Treasury yields have risen more sharply than inflation expectations, a divergence that indicates investors have confidence in the Fed’s ability to reduce inflation in the years ahead. The 10-year break-even rate has held near 3% so far, much lower than the March 2022 inflation rate of 8.5%.

The uptick in real yields also reflects investors' belief that the Fed will start to tighten financial conditions “expeditiously”, a word used by Federal Reserve Governor Lael Brainard to describe the pace with which the Fed aims to lift rates to neutral. Borrowing costs for companies have shot higher, as have mortgage rates for consumers, which hit 5% for the first time since 2011.

However, economists are divided over how much further real yields could rise given the rapid move that has already taken place. Many analysts believe financial conditions are “still pretty loose”, pointing to Goldman Sach’s US financial Condition Index (GSUSFCI).


GSUSFCI, a measure that incorporates variables like stock prices, credit spreads, interest rates, and the exchange rate, has been rising from a record low in November, but mostly because of the rise in nominal yields. Credit spreads, on the contrary, have barely experienced significant volatility.
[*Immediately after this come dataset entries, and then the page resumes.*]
(* ===== verification/Prelude.v ===== *)
(** * Networking-Framework: a verification library

    The program (C++20; paths are relative to its root) is a framework for protocol stacks in user space.  A net access
    ([src/abstract/net_access]) is a place to send bytes to and to receive bytes from; a protocol
    ([src/protocols]) puts its header in front of the data it is handed ([send]) and, connected to the receiving
    side of an access ([connect_recv]), takes the header off, filters, and passes the rest on; accesses of a protocol
    ([net_access_single], [net_access_broadcast]) are accesses again, so that protocols stack.  Tools
    ([src/tools]) and programs ([src/main]) are written against accesses, receivers and queues.

    ** Conventions

    - A value of an unsigned type is a [Z] with its range ([byte_ok], [u16_ok], ...), conversions are remainders ([u8],
      [u16], [u32], [u64]); a byte string, a [std::string] and a [vector<uint8_t>] are a [list Z].  The host is
      little-endian.
    - What can go wrong is a value of [fault] in the monad [res] (below): undefined behaviour that the code can reach,
      [abort], an uncaught exception, and running out of fuel.  A [nullptr] or an empty [optional] that the code
      itself tests is [None].
    - Buffers are written and read through cursors ([Cursor]: the monads [wr] and [rd], with the
      position that the code keeps in a pointer); [write_in_network_order] and [extract_from_network_order] of each type
      are a definition each, and a store or load past the end of the buffer is a fault.
    - Loops with a bound in the data are structural or take the length as fuel; loops that can run for ever (the
      parsers of EMP, NSP and EAP addresses, the extraction of DNS names, the ARP scan, the callbacks between accesses) take
      fuel, and there are theorems that say how much is enough, or that none is (3 for an access over a device, 17 for the DNS
      programs, the deepest chain of callbacks).
    - Waiting is modelled by observations: the list of what the successive calls of [front] gave.  What a system call returns is an
      argument.  Clocks and prints to the standard error are left out.

    ** Files

    - [Prelude] (this file): the error monad, machine integers, list lemmas, tactics.
    - [Cursor]: buffers and cursors; the relations [writes] and [reads] of a writer or reader to the bytes it
      handles, with a hint database [wire] and the tactics [solve_writes], [solve_reads] that prove them.
    - [Text]: the parts of [std::string], [strtoul], [sscanf] and streams that the parsers use, and [lib/split_str].
    - [VarLen]: [lib/var_len_encoding], the copy in [utils/udata.h].
    - [CircularQueue]: [utils/circular_queue.h] against the promise [BoundedQueue]; [recv_queue].
    - [Trie], [TrieRemove]: [utils/trie.h] as a set of words and as a map; removal of words, over a parameter for the missing [count_children].
    - [Encap]: the class of what [send] and [connect_recv] of a protocol promise to each other; stacks of two
      protocols are again an instance.
    - [Routing]: [abstract/routing/routing_table.h], generic in the masks.
    - [Ether2], [Ip4], [Udp], [Icmp] (with the ping tool), [Arp]: the protocols of these names.
    - [VarAddr], [Overlay]: addresses of variable length; EMP, NSP and EAP.
    - [Ptp]: the path protocol, its node, its accesses, its action lists and their text.
    - [Dns], [DnsPrint], [DnsServer]: DNS messages, and their text; the record database, the server's [handle_query], the client's loop.
    - [NetAccess]: accesses, multi receivers and the generators of accesses, as objects of a store; sets of pointers are sorted by addresses
      that any allocator chose ([HeapOrder]), and everything on the store is proved for all of them.
    - [Async]: [async_recv_listener] as a labelled transition system over [BoundedQueue], and the mailbox that it refines.
    - [ArpTool], [Analyzer], [AnalyzerMain]: the ARP tool; the parser of captured frames, and the program around it.
    - [MsgBoundary], [Multiplexer], [Packets]: the separator of a byte stream into messages; [utils/multiplexer.h]; the packet
      buffers of [abstract/constructive_packet] and the data counter.
    - [Filters], [MultiSend]: firewalls and sniffers around accesses; the sender to many media.
    - [Proxy], [Onion], [OnionMain], [Traceroute]: the IP proxy; the onion network's client and node with the UDP ends, over a class of what they
      rely on, and their programs; the loops of traceroute.
    - [DirectConns]: clients and servers over ICMP and EMP, over a class of stacks with two labels, and their life on a gateway.
    - [Bandwidth], [Vpn]: the bandwidth indicator on a sniffer; the VPN's filters, daemon, client and commands.
    - [VirtualNet]: [lib/linux/virtual_net] and its copy for macOS, over a class of local datagram sockets.
    - [Netcat]: the netcat programs over IPv4 and over Ethernet, as one program over a class of protocols.
    - [Posix]: error codes, and sequences of system calls that end at the first failure.
    - [Tcp], [TcpMain]: TCP connections with their workers, sessions that preserve boundaries, the server with its accepting thread and
      its set of sessions, and clients, as steps of threads; netcat over TCP and the remote shell.
    - [Interfaces], [Hardware]: the interfaces of the machine with the handler of captured frames, over [Async]; their addresses and the
      default gateway, out of the text or the bytes of the system's routing table.
    - [Hexdump]: [lib/hexdump.cpp].
    - [Hosts], [DnsMain], [DnsRecords]: the host on an IPv4 network that the programs wire; the DNS server and client on it; the record files.
    - [PtpMain]: netcat over the path protocol, with its nodes and path generator on the store of [NetAccess].
    - [PingMain], [TracerouteMain]: the ping program on that host, with frames and timeouts as events; the accesses of traceroute.
    - [Commands]: what each [main] makes of its options; the ARP programs over Ethernet.

    ** What the theorems show

    - Round trips: every header, packet, message and text that has both directions is read back as it was written, up to
      what the code loses, which the statement names (IPv4 flags, the high half of DNS times to live, the padding of
      ARP); packets survive a whole stack ([Udp.udp_ip4_ether2_stack]); a DNS query is answered over the wire from the
      database ([DnsServer.dns_resolve]), and from one device to another ([DnsMain.dns_over_network]); a packet sent along a path reaches its end and its reply
      returns ([Ptp.ptp_path_and_reply]).
    - Checksums: the Internet checksum is that of RFC 1071, and sent headers verify; the CRC is the bitwise one.
    - Data structures: the queue refines a list, the trie a set (also under removals, which take the extensions of a word with it) and a map, the routing table a longest match.
    - Receivers: whatever is done with accesses that share a device, a packet reaches exactly the live
      receivers, and which those are; the generators open one access per packet; the asynchronous receiver is a bounded mailbox that
      refuses only when it is full and delivers to the listener of the moment, delivers all when its worker does not sleep, and can lose a wake-up.
    - Tools: ping and the ARP search end at the right reply after the right number of requests; an ARP scan requests
      each address of its walk once and reports the first reply of each; the analyzer names the layers of a frame.
    - Programs: what leaves the device of the DNS server for a frame that arrives is a function of the frame
      ([DnsMain.dns_server_refines]), out of a database with the records of its files ([DnsRecords.dns_server_loads_records]); the ping program sends the echos of its loop ([PingMain.ping_main_refines]); what is typed at a
      netcat client is printed by the addressed server and by no other, but over the path protocol the server uses a destroyed object
      with its first or its second packet ([PtpMain.netcat_ptp_exchange]); the frames of the
      spoofing attack redirect exactly the victims; netcat over TCP prints each side's lines on the other
      ([TcpMain.netcat_tcp_exchange]) as long as they fit a message, but a session that it erases leaves its worker behind ([TcpMain.netcat_erase_dangles]); the remote shell answers a command
      with its output, past the end of a buffer if it is long ([TcpMain.shell_answers]); the virtual network refines a medium on which everyone hears
      everyone else, in a directory whose name leaves room for the files' names in a socket's address ([VirtualNet.virtual_net_refines]); which options make a program throw.
    - The machine: frames captured are stored in order or refused by a full queue, and what is stored comes to the sniffer, or to nobody while none is set
      ([Interfaces.iface_in_order]), which prints those that can be parsed so that they can be read back ([AnalyzerMain.analyzer_prints]); the default gateway is that of the first default route ([Hardware.default_gateway_found]).
    - Around the medium: filters and sniffers against what they let pass; the proxy's rewriting; the onion's round trip through its
      nodes, each packet carried by its destination, along the path that the options name; the multiplexer, the separator, the packet buffers and the multiple sender against their
      specifications; the bytes that the bandwidth indicator reports and those it misses ([Bandwidth.bandwidth_reports]); the frames that the VPN's
      gateway passes ([Vpn.vpn_gateway_passes]), the tunnel over its separator, and the moments in the daemon's constructor at which a connection
      breaks it ([Vpn.vpn_daemon_starts]).
    - Errors and termination: short or malformed input is a fault where the code reads past it, and parsers
      that cannot end are shown to run out of any fuel; which replies the printing of DNS messages reads past the end of
      ([DnsPrint.dns_print_received]).

    ** What is not modelled

    The kernel and libpcap are input and output: what their calls return is an argument, or a class (the local datagram sockets of the virtual
    network).  The gateway, the aggregators and the atomic queue are in comments.  The VPN, the
    programs of the onion network and the direct connections are written against an earlier interface that the tree no longer has: its missing
    parts are parameters or classes; so are the TCP sessions, whose missing parts ([recv_forwarder], [send_msg_t] with its capacity,
    [SEND_MEDIUM_ERROR]) are classes of [Tcp], and the capacity of [send_msg_t] one of [Proxy].  An object keeps its
    address for ever: that memory is used again after [delete] is not modelled.  Data races are named where they occur, and modelled as though the step held a lock.
    [net_access_save_send_access], which four programs
    call, is not in the tree: it is a parameter of [Hosts] and [DnsMain], with what the comment beside its call says
    as hypothesis.  Destruction by reference count is explicit where it has an effect ([NetAccess.delete_generated], [NetAccess.destroy])
    and left out elsewhere.  The firewall header and [recv_msg_t.h] cannot be compiled,
    and are modelled as they read. *)

From Stdlib Require Import ZArith Lia.
From stdpp Require Import base decidable list numbers.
Yields on US high yield corporate bonds currently stand at 3.9% which is far below 2018 December highs of 5.3% and 2020 March’s 10.5%. This implies that corporate bond investors are, so far, not much worried about credit risks.

Looking ahead

One conclusion to draw is that, while, at the margin, higher real yields would be a headwind for long-duration and risky assets, the full impact is difficult to assess. During past episodes when real yields were climbing, stocks were able to remain resilient as long as rising real rates were a reflection of a strong economy. However, should real yields continue to push higher despite falling mid-term inflation expectations then stocks could come under significant pressure.